### TASK:
Stop after the line with "table (set_flow_run_status f"; until then, please copy every line of the records word for word from the first.

### WORKING DATA:

Definition resume_flow_run (f : uuid) (q : option FlowRunResumeInput) (trace : option string) : M (flows W) FlowRun :=
  match q with
  | None => mraise (DomainValidationException "user_id_required")
  | Some q =>
      let* found := table (Store.get_flow_run f) in
      match found with
      | None => mraise (NotFoundServiceException "flow_run_not_found")
      | Some r =>
          if negb (String.eqb (fr_user r) (ri_user q)) then mraise (DomainConflictException "session_user_mismatch")
          else
            let* ctx := flow_context f in
            let* input := _normalize_resume_input ctx.2 q in
            let* g := table (Store.get_graph_state f) in
            match g with
            | None => mraise (NotFoundServiceException "graph_state_not_found")
            | Some gs =>
                match get_flow_version (fr_version r) with
                | None => mraise (NotFoundServiceException "flow_version_not_found")
                | Some fv =>
                    let* s := mget in
                    let* gp := mlift (resume_contract ctx.2 (fv_flow fv) (fr_version r)
                                        (default [] (ro_contract <$> fs_origins s !! f))) in
                    let* plan := plan_of gp.1 in
                    let* i := table (create_interaction []) in
                    table (link_interaction_to_flow_run i f) ;;*
                    resume_trace trace ;;*
                    table (set_flow_run_status f (run_status_str RS_RUNNING) (flow_status_str FR_RUNNING)) ;;*
                    let* ss := mlift (read_snapshot (gs_state gs)) in
                    resume_turn f ctx.2 ctx.1 (ri_user q) r input gp.2 plan ss
                end
            end
      end
  end.

(** ** Idempotency *)

Variable silent_mode : bool.
Variable idempotency_ttl : Z.
(** [model_dump] and [model_validate] of a response. *)
Variable dump_flow_run : FlowRun -> pyval.
Variable load_flow_run : pyval -> res exc FlowRun.

(** [create_flow_run]; the run takes [d] seconds. *)
Definition create_flow_run (d : Z) (tenant : uuid) (endpoint idempotency_key channel : string) (trace : option string)
    (wait : bool) (q : FlowRunCreate) : M (redis * flows W) FlowRun :=
  let* selected := mlift (select_version tenant q) in
  let key := build_key (uuid_str tenant) endpoint idempotency_key in
  idempotent_call silent_mode idempotency_ttl key
    (fun v => PDict [("flow_run_id", PStr (uuid_str (vw_id v))); ("response", dump_flow_run v)]) load_flow_run
    (on_world d (let* st := start_run tenant selected.1 selected.2 channel trace q in run_started wait st)).
End service.

(** ** What the calls leave alone *)

Lemma finally_ok {S A} (m : M S A) fin s a s' :
  mfinally m fin s = (Ok a, s') -> exists s1, m s = (Ok a, s1) /\ fin s1 = (Ok tt, s').
Proof. unfold mfinally. destruct (m s) as [x s1]. destruct (fin s1) as [[[]|e] s2] eqn:E; [|done]. intros [= -> <-]. eauto. Qed.

Lemma finally_runs {S A} (m : M S A) fin s : exists s1, (mfinally m fin s).2 = (fin s1).2.
Proof. unfold mfinally. destruct (m s) as [x s1]. exists s1. by destruct (fin s1) as [[[]|e] s2]. Qed.

Lemma on_redis_world {V A} (m : M redis A) y (z : V) r y' z' : on_redis m (y, z) = (r, (y', z')) -> z' = z.
Proof. unfold on_redis. simpl. destruct (m y). by intros [= _ _ <-]. Qed.

Section frame.
Context {W : Type}.
Implicit Types s : flows W.

Definition runs s : gmap uuid flow_run := flow_runs (db (fs_env s)).

(** Neither flow runs nor sessions change. *)
Definition calm s s' : Prop :=
  runs s' = runs s /\ fs_sessions s' = fs_sessions s /\ fs_origins s' = fs_origins s.

#[export] Instance calm_preorder : PreOrder calm.
Proof. split; [done|]. intros a b c (H1 & H2 & H3) (H4 & H5 & H6). split_and!; congruence. Qed.

Lemma calm_modify (f : flows W -> flows W) :
  (forall s, runs (f s) = runs s) -> (forall s, fs_sessions (f s) = fs_sessions s) ->
  (forall s, fs_origins (f s) = fs_origins s) -> respects calm (mmodify f).
Proof. intros H1 H2 H3 s. split_and!; [apply H1 | apply H2 | apply H3]. Qed.

Lemma calm_table {A} (m : M store A) : (forall x, flow_runs (m x).2 = flow_runs x) -> respects calm (table (W := W) m).
Proof. intros H s. unfold table, engine, repo. specialize (H (db (fs_env s))). by destruct (m _). Qed.

Lemma calm_outside {A} (f : W -> res exc A * W) : respects calm (outside_call f).
Proof. intros s. unfold outside_call, engine. by destruct (f _). Qed.

Lemma calm_uuid4 : respects calm (table (W := W) uuid4).
Proof. by apply calm_table. Qed.

Lemma calm_interaction md : respects calm (table (W := W) (create_interaction md)).
Proof. by apply calm_table. Qed.

Lemma calm_get_run f : respects calm (table (W := W) (Store.get_flow_run f)).
Proof. by apply calm_table. Qed.

Lemma calm_graph_state f : respects calm (table (W := W) (Store.get_graph_state f)).
Proof.
  apply calm_table. intros s. unfold get_graph_state, mbind_, mget, mmodify, mret. simpl.
  by destruct (state_cache s !! f), (graph_states s !! f).
Qed.

Lemma calm_batching f : respects calm (table (W := W) (start_event_batching f)).
Proof. apply calm_table. intros s. unfold start_event_batching. simpl. by destruct (event_buffer s !! f). Qed.

Lemma calm_end f : respects calm (table (W := W) (end_event_batching f)).
Proof.
  apply calm_table. intros s. unfold end_event_batching, flush_execution_events.
  unfold mbind_ at 1, mget. unfold mbind_ at 1, mmodify. by rewrite (persist_frame flow_runs).
Qed.

Lemma calm_lock f : respects calm (acquire_flow_run_lock (W := W) f).
Proof. by apply calm_modify. Qed.

Lemma calm_event bs tenant session f c user p : respects calm (on_flow_start (W := W) bs tenant session f c user p).
Proof.
  apply calm_table. intros s. unfold mtry. unfold mbind_ at 1.
  match goal with |- context [append_execution_event ?bs ?f ?d s] =>
    pose proof (append_frame flow_runs bs f d s) as H; destruct (append_execution_event bs f d s) as [[]] end; exact H.
Qed.
(** No events are held back for the run. *)
Definition closed (f : uuid) s : Prop :=
  (f ∉ batching (db (fs_env s))) /\ event_buffer (db (fs_env s)) !! f = None.

Lemma persist_buffers f evs (x : store) :
  batching (_persist_execution_events_batch f evs x).2 = batching x /\
  event_buffer (_persist_execution_events_batch f evs x).2 = event_buffer x.
Proof. destruct evs as [|[i d] evs]; [done|]. unfold _persist_execution_events_batch, mbind_, mget. by destruct (resolve_user _ _ _). Qed.

Lemma end_closes f s : closed f (table (W := W) (end_event_batching f) s).2.
Proof.
  unfold closed, table, engine, repo.
  set (x := end_event_batching f (db (fs_env s))).
  enough (H : (f ∉ batching x.2) /\ event_buffer x.2 !! f = None) by (by destruct x).
  subst x. unfold end_event_batching, flush_execution_events, mget, mmodify, mbind_. simpl.
  rewrite (proj1 (persist_buffers _ _ _)), (proj2 (persist_buffers _ _ _)). simpl.
  split; [set_solver | apply lookup_delete_eq].
Qed.
End frame.

#[export] Hint Resolve calm_modify calm_outside calm_uuid4 calm_interaction calm_get_run calm_graph_state calm_batching
  calm_end calm_lock calm_event : frame.


(** ** A new run *)

Section new_run.
Context {W : Type}.
Variable uuid_parse : string -> option uuid.
Variable uuid_str : uuid -> string.
Variable construct : NodeType -> res exc unit.
Variable execute : NodeType -> ExecutionContext -> pyval -> M (@env W) NodeResult.
Variable dump_result : NodeResult -> pyval.
Variable same : pyval -> pyval -> bool.
Variable use_hook traced : bool.
Variable batch_size : nat.
Variable int_of_string : string -> option Z.
Variable int_str : Z -> string.
Variable py_str : pyval -> string.
Variable get_active_flow_deployment : uuid -> option (uuid * uuid).
Variable get_flow_snapshot_by_id get_flow_snapshot_by_flow_version : uuid -> option flow_snapshot.
Variable get_flow_graph_snapshot get_flow_graph_snapshot_by_flow_version : uuid -> option graph_snapshot.
Variable policy_validate : pydict -> res exc pydict.
Variable resolve_policy : uuid -> uuid -> res exc pydict.
Variable hash_dict : pydict -> string.
Variable normalize : option (uuid -> option string -> list pyval -> W -> res exc (option string) * W).
Variable legacy_contract has_engine : bool.
Variable run_id : string -> string.
Variable await_turn : uuid -> M (flows W) unit.
Context `{Laws : !ExecutorLaws execute}.
Implicit Types s : flows W.

Abbreviation start_run_ := (start_run uuid_parse uuid_str batch_size py_str get_active_flow_deployment
  get_flow_snapshot_by_id get_flow_snapshot_by_flow_version get_flow_graph_snapshot get_flow_graph_snapshot_by_flow_version
  policy_validate resolve_policy hash_dict normalize legacy_contract).
Abbreviation run_started_ temporal := (run_started uuid_parse uuid_str construct execute dump_result same use_hook traced
  batch_size int_of_string int_str py_str temporal has_engine run_id await_turn).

### EXERCISE SOLUTION:
Definition resume_flow_run (f : uuid) (q : option FlowRunResumeInput) (trace : option string) : M (flows W) FlowRun :=
  match q with
  | None => mraise (DomainValidationException "user_id_required")
  | Some q =>
      let* found := table (Store.get_flow_run f) in
      match found with
      | None => mraise (NotFoundServiceException "flow_run_not_found")
      | Some r =>
          if negb (String.eqb (fr_user r) (ri_user q)) then mraise (DomainConflictException "session_user_mismatch")
          else
            let* ctx := flow_context f in
            let* input := _normalize_resume_input ctx.2 q in
            let* g := table (Store.get_graph_state f) in
            match g with
            | None => mraise (NotFoundServiceException "graph_state_not_found")
            | Some gs =>
                match get_flow_version (fr_version r) with
                | None => mraise (NotFoundServiceException "flow_version_not_found")
                | Some fv =>
                    let* s := mget in
                    let* gp := mlift (resume_contract ctx.2 (fv_flow fv) (fr_version r)
                                        (default [] (ro_contract <$> fs_origins s !! f))) in
                    let* plan := plan_of gp.1 in
                    let* i := table (create_interaction []) in
                    table (link_interaction_to_flow_run i f) ;;*
                    resume_trace trace ;;*
                    table (set_flow_run_status f (run_status_str RS_RUNNING) (flow_status_str FR_RUNNING)) ;;*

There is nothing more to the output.